DIFFERENTIAL PATTERNS OF RELAXATION BY SYNTHETIC ATRIAL PEPTIDE (APII) IN THE PULMONARY-ARTERY, ASCENDING AND DISTAL ABDOMINAL-AORTA

The vasodilatory effects of the synthetic rat atriopeptin (APII) have been studied in vitro in agonist-contracted, endothelium-denuded segments of the rat pulmonary artery, the ascending, and the distal abdominal aorta. In the pulmonary artery the contractures to methoxamine were inhibited more potently by APII (pD2 = 9.10 ± 0.40, n = 6) than by the vasodilatory neuropeptide VIP (pD2 = 7.37 ± 0.66, n = 6).

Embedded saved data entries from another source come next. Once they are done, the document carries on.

(** The parser after the ticks that saw the files and read errors of
    [world], one pair per tick. *)
Definition ticks (world : list (option (list Byte.byte) * option (Z * Z))) : t :=
  foldl (fun p w => snd (processGrowingShareLog (fst w) (snd w) p)) new world.
End Parser.

End ShareLogParser.

(** ** Messages of the share-log topic *)

Module KafkaMessage.

(** The values of [rkmessage->err] that the consumers tell apart. *)
Inductive err_t :=
| RD_KAFKA_RESP_ERR_NO_ERROR
| RD_KAFKA_RESP_ERR__PARTITION_EOF
| RD_KAFKA_RESP_ERR__UNKNOWN_PARTITION
| RD_KAFKA_RESP_ERR__UNKNOWN_TOPIC
| RD_KAFKA_RESP_ERR_other.

(** The fields of [rd_kafka_message_t] that the consumers read. *)
Record t := mk {
  err : err_t;
  len : Z;
  payload : list Byte.byte
}.

End KafkaMessage.

(** ** StatsServer: status queries *)

Module StatsServerQuery.
Import StatsServer.

Section Sum.
(** [StatsWindow<T>::sum(beginRingIdx, len)], declared in [Statistics.h];
    the queries are those of the source for any such function. *)
Variable sum : StatsWindow.t -> Z -> Z -> Z.

(** [WorkerShares::getWorkerStatus], in both its forms: the one that fills
    the caller's record assigns every field of it.  [now / 60] is the
    division of C, which truncates. *)
Definition getWorkerStatus (now : Z) (ws : WorkerShares.t) : WorkerStatus.t :=
  WorkerStatus.mk
    (sum (WorkerShares.acceptShareSec_ ws) now 60)
    (sum (WorkerShares.acceptShareSec_ ws) now 300)
    (sum (WorkerShares.acceptShareSec_ ws) now 900)
    (sum (WorkerShares.rejectShareMin_ ws) (Z.quot now 60) 15)
    (sum (WorkerShares.acceptShareSec_ ws) now 3600)
    (sum (WorkerShares.rejectShareMin_ ws) (Z.quot now 60) 60)
    (WorkerShares.acceptCount_ ws)
    (WorkerShares.lastShareIP_ ws)
    (WorkerShares.lastShareTime_ ws).

(** The first loop of [getWorkerStatusBatch], at one key: the pointer
    stored in [ptrs], [None] for [nullptr].  A key whose worker id is 0 is
    looked up in [userSet_], any other in [workerSet_]. *)
Definition findShares (s : t) (key : WorkerKey.t) : option WorkerShares.t :=
  if decide (WorkerKey.workerId_ key = 0)
  then userSet_ s !! WorkerKey.userId_ key
  else workerSet_ s !! key.

(** [StatsServer::getWorkerStatusBatch]; [workerStatus] is the caller's
    vector.  [resize] keeps the entries the vector holds already and
    appends default-constructed ones; the second loop assigns the entries
    whose pointer is not null.  The clock does not advance within a
    batch. *)
Definition getWorkerStatusBatch (now : Z) (s : t) (keys : list WorkerKey.t)
    (workerStatus : list WorkerStatus.t) : list WorkerStatus.t :=
  let workerStatus1 := resize (length keys) WorkerStatus.new workerStatus in
  let ptrs := findShares s <$> keys in
  zip_with (fun ptr status =>
              match ptr with
              | Some ws => getWorkerStatus now ws
              | None => status
              end) ptrs workerStatus1.
(** One object of the reply of [StatsServer::getWorkerStatus]: the id it
    is printed under, the status, and the number after ["workers":] when
    [extraInfo] is not empty. *)
Record entry := mkEntry {
  entry_workerId : Z;
  entry_status : WorkerStatus.t;
  entry_workers : option Z
}.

The intrinsic activity of APII was 0.46 ± 0.16 (n = 6). In segments previously exposed to either VIP or the β2-agonist salbutamol, APII was a near complete agonist (α = 0.82 ± 0.17, n = 7 and 0.84 ± 0.14, n = 6, respectively) without significant changes in the potencies. APII was a complete agonist also for the inhibition of the α-agonist-contracted segments of the aorta, however, with potencies 10-fold lower than in the pulmonary artery. VIP was without functionally significant effects in the aorta. The tachykinins (CGRP, SP, Neurokinins A and B) were without effects in all segments tested. In the ascending aorta, APII induced a long-lasting tachyphylaxis to the α-agonists, nearly completely abolishing the subsequent responsiveness to NA and methoxamine for more than 4 h. © 1990.